§ What the task asks
Within the data that follows, tally every line containing "SpriteSheet". Provide only the tally.

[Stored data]

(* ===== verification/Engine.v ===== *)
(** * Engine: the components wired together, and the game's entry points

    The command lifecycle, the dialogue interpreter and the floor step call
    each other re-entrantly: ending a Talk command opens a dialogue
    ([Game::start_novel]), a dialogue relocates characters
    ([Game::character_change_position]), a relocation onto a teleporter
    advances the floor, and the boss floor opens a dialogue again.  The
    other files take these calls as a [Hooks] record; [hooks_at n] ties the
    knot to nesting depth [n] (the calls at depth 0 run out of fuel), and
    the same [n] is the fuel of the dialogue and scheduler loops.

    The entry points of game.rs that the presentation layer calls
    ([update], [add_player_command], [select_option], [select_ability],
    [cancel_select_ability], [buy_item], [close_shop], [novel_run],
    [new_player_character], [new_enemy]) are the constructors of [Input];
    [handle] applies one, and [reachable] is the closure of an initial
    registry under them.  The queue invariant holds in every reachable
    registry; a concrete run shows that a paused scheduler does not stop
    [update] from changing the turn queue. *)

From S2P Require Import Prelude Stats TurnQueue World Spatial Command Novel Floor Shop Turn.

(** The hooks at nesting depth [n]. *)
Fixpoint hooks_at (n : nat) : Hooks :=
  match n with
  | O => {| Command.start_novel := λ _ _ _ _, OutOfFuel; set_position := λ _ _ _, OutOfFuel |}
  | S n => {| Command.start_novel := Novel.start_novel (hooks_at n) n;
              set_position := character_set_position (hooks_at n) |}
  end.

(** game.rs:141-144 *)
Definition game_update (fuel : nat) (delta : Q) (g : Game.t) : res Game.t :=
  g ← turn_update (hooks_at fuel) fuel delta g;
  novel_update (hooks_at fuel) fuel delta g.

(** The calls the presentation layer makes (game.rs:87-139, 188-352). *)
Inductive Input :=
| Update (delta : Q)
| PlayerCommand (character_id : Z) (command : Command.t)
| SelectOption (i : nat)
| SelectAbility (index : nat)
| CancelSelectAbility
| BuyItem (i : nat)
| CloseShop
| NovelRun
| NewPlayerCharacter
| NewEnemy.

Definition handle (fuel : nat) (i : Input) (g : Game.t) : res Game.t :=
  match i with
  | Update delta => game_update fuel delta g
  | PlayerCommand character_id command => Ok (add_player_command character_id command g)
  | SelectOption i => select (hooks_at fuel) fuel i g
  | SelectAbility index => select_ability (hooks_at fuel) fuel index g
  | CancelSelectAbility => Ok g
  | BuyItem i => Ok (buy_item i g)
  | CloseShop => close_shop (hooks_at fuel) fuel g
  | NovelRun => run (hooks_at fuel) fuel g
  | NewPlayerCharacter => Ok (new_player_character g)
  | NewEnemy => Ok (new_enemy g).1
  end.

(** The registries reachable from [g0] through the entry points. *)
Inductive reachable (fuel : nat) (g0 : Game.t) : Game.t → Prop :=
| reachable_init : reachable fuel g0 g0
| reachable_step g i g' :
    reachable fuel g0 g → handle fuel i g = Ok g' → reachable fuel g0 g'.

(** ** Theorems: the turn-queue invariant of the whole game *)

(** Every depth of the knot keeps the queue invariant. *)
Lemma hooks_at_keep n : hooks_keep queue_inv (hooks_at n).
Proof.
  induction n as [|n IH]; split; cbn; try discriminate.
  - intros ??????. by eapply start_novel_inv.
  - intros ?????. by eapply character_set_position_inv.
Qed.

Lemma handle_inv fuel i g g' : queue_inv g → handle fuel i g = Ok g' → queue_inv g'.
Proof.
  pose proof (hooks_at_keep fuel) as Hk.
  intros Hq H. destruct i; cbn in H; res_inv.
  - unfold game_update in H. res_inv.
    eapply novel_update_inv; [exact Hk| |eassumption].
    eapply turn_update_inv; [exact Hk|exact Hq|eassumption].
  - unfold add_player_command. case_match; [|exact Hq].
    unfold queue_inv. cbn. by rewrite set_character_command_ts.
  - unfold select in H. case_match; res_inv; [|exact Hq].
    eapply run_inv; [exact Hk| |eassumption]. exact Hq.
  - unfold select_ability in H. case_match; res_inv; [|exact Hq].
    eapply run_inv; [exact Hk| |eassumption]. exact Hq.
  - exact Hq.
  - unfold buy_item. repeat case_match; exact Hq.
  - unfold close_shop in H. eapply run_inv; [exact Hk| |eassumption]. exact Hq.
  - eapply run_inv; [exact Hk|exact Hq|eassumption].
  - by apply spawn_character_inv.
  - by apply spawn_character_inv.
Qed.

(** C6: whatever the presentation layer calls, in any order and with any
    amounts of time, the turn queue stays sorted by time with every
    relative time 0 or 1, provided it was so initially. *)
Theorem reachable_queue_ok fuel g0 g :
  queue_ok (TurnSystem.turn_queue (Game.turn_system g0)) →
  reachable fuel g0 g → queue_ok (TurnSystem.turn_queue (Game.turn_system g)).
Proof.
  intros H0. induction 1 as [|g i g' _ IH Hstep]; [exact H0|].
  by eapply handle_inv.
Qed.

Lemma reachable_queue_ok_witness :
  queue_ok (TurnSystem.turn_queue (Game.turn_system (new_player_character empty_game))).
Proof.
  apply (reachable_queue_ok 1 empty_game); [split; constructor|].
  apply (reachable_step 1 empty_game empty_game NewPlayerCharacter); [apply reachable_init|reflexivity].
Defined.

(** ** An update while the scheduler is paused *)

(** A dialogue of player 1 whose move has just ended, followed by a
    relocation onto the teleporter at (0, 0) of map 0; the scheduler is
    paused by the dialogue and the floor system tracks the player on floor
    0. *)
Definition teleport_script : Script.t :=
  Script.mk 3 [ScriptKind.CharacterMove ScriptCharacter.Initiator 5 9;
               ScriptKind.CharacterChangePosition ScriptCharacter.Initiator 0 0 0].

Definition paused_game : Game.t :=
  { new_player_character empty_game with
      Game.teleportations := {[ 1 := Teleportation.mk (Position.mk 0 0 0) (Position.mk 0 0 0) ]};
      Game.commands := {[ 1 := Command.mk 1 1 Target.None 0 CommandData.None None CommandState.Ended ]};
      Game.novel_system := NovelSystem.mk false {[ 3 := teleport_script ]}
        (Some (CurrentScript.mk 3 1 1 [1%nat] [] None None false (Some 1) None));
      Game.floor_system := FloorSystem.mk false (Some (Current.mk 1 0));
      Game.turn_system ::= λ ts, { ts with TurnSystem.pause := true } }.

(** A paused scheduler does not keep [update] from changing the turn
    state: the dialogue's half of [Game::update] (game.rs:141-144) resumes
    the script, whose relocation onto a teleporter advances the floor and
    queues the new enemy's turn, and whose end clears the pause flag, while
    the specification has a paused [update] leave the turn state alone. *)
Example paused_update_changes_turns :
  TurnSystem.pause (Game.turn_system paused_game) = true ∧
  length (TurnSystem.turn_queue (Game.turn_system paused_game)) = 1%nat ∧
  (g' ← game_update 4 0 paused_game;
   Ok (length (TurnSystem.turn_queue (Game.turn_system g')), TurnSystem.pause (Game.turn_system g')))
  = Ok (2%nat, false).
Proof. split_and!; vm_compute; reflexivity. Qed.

...

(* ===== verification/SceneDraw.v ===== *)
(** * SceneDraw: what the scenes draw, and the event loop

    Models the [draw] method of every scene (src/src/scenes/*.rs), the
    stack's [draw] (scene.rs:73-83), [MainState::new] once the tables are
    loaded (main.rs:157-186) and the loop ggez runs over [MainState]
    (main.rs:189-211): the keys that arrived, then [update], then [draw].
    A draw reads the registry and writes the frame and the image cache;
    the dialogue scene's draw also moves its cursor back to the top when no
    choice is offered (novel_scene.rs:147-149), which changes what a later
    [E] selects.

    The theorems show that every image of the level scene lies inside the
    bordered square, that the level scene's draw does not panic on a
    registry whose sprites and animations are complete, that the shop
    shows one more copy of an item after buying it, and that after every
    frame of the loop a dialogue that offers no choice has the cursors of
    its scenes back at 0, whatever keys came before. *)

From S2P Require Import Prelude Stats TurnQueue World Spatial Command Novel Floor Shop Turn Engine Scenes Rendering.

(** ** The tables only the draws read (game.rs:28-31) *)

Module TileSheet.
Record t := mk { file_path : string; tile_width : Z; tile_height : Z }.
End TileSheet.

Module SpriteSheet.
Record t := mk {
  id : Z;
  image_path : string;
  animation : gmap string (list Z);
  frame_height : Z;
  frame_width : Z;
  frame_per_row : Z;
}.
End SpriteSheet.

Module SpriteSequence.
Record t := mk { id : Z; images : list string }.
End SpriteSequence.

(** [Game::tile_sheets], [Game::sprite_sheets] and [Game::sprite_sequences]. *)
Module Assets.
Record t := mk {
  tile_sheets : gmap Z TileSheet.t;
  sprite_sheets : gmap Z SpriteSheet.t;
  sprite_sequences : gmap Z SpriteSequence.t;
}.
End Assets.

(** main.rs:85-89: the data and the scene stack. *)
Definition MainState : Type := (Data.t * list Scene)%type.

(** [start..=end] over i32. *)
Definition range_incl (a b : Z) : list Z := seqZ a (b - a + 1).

§ Exercise response
3